Problem to work on -
Would you output all the entries below without altering a word?

BEGIN

Lemma swapped_word ws k w : inw 64 w -> ws !! k = Some w -> swapped (words ws) (Z.of_nat k) = Ret w.
Proof.
  intros Hw Hk. eapply (word_read _ _ w (words (take k ws)) (words (drop (S k) ws))); [done| |].
  - rewrite <- (take_drop_middle _ _ _ Hk) at 1. by rewrite words_app.
  - rewrite words_length, length_take. apply lookup_lt_Some in Hk. lia.
Qed.

Lemma gpr_list h : length (GPR h) = 32%nat -> map (gpr h) (seqZ 0 32) = GPR h.
Proof. intros Hl. unfold gpr. destruct h as [hid l]. cbn [GPR] in *. do 32 (destruct l as [|? l]; [done|]). by destruct l. Qed.

Section registers.
Context {B : Type} `{!BusOps B} (USE_FPU : bool).
Implicit Types (g : Stub B).

Definition set_ghart (h : Hart) (g : Stub B) : Stub B := set_world (set_hart h (g_world g)) g.
Definition sent (s : list Z) (g : Stub B) : Stub B := add_sent (format_packet s) g.

(** Register 32 is the pc. *)
Definition put_r (idx v : Z) (h : Hart) : Hart := if idx <=? 31 then put_gpr idx v h else set_pc v h.

Lemma write_reg_ok g idx v : 0 <= idx <= 32 -> inw 64 v ->
  write_reg USE_FPU (str "P" ++ hex_digits 16 idx ++ [61] ++ to_little_endian_hex v) g =
  Ret (tt, sent (str "OK") (set_ghart (put_r idx v (hart (g_world g))) g)).
Proof.
  intros Hi Hv. unfold write_reg. set (ds := hex_digits 16 idx). pose proof (hex_digits_length 16 idx) as Hl. fold ds in Hl.
  change (str "P") with [80]. assert (Z.of_nat (length ([80] ++ ds ++ [61] ++ to_little_endian_hex v)) <= npos) as Hn.
  { rewrite !length_app, to_hex_length. cbn [length]. unfold npos. lia. }
  rewrite (substr_rest [80] _ 1 eq_refl Hn). unfold lift_out at 1. cbv [mbind ST_bind outcome_bind].
  unfold ds at 1. rewrite stoul_hex; [|unfold inw; lia|done]. fold ds.
  assert (find_char 61 ([80] ++ ds ++ [61] ++ to_little_endian_hex v) = 1 + Z.of_nat (length ds)) as ->.
  { unfold find_char. change ([80] ++ ds ++ [61] ++ ?l) with ((80 :: ds) ++ 61 :: l). rewrite find_from_app; [cbn [length]; lia|].
    constructor; [done|]. apply hex_digits_not; [done|lia]. }
  rewrite (proj2 (Z.eqb_neq _ npos)) by (unfold npos; lia). rewrite !app_assoc in Hn |- *.
  rewrite substr_rest; [|rewrite !length_app; cbn [length]; lia|done]. unfold lift_out.
  rewrite <- (app_nil_r (to_little_endian_hex v)), le_number_ok; [|lia|done|done|].
  - unfold put_reg, put_r, setreg, mod_hart, modify, on_world. destruct (Z.leb_spec idx 31); [done|]. by rewrite (proj2 (Z.eqb_eq idx 32)) by lia.
  - intros j. rewrite Z.bits_0. destruct (Z.ltb_spec j (8 * 0)); [|by rewrite andb_false_r]. by rewrite Z.testbit_neg_r by lia.
Qed.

END

Solution -
Lemma swapped_word ws k w : inw 64 w -> ws !! k = Some w -> swapped (words ws) (Z.of_nat k) = Ret w.
Proof.
  intros Hw Hk. eapply (word_read _ _ w (words (take k ws)) (words (drop (S k) ws))); [done| |].
  - rewrite <- (take_drop_middle _ _ _ Hk) at 1. by rewrite words_app.
  - rewrite words_length, length_take. apply lookup_lt_Some in Hk. lia.
Qed.

Lemma gpr_list h : length (GPR h) = 32%nat -> map (gpr h) (seqZ 0 32) = GPR h.
Proof. intros Hl. unfold gpr. destruct h as [hid l]. cbn [GPR] in *. do 32 (destruct l as [|? l]; [done|]). by destruct l. Qed.

Section registers.
Context {B : Type} `{!BusOps B} (USE_FPU : bool).
Implicit Types (g : Stub B).

Definition set_ghart (h : Hart) (g : Stub B) : Stub B := set_world (set_hart h (g_world g)) g.
Definition sent (s : list Z) (g : Stub B) : Stub B := add_sent (format_packet s) g.

(** Register 32 is the pc. *)
Definition put_r (idx v : Z) (h : Hart) : Hart := if idx <=? 31 then put_gpr idx v h else set_pc v h.

Lemma write_reg_ok g idx v : 0 <= idx <= 32 -> inw 64 v ->
  write_reg USE_FPU (str "P" ++ hex_digits 16 idx ++ [61] ++ to_little_endian_hex v) g =
  Ret (tt, sent (str "OK") (set_ghart (put_r idx v (hart (g_world g))) g)).
Proof.
  intros Hi Hv. unfold write_reg. set (ds := hex_digits 16 idx). pose proof (hex_digits_length 16 idx) as Hl. fold ds in Hl.
  change (str "P") with [80]. assert (Z.of_nat (length ([80] ++ ds ++ [61] ++ to_little_endian_hex v)) <= npos) as Hn.
  { rewrite !length_app, to_hex_length. cbn [length]. unfold npos. lia. }
  rewrite (substr_rest [80] _ 1 eq_refl Hn). unfold lift_out at 1. cbv [mbind ST_bind outcome_bind].
  unfold ds at 1. rewrite stoul_hex; [|unfold inw; lia|done]. fold ds.
  assert (find_char 61 ([80] ++ ds ++ [61] ++ to_little_endian_hex v) = 1 + Z.of_nat (length ds)) as ->.
  { unfold find_char. change ([80] ++ ds ++ [61] ++ ?l) with ((80 :: ds) ++ 61 :: l). rewrite find_from_app; [cbn [length]; lia|].
    constructor; [done|]. apply hex_digits_not; [done|lia]. }
  rewrite (proj2 (Z.eqb_neq _ npos)) by (unfold npos; lia). rewrite !app_assoc in Hn |- *.
  rewrite substr_rest; [|rewrite !length_app; cbn [length]; lia|done]. unfold lift_out.
  rewrite <- (app_nil_r (to_little_endian_hex v)), le_number_ok; [|lia|done|done|].
  - unfold put_reg, put_r, setreg, mod_hart, modify, on_world. destruct (Z.leb_spec idx 31); [done|]. by rewrite (proj2 (Z.eqb_eq idx 32)) by lia.
  - intros j. rewrite Z.bits_0. destruct (Z.ltb_spec j (8 * 0)); [|by rewrite andb_false_r]. by rewrite Z.testbit_neg_r by lia.
Qed.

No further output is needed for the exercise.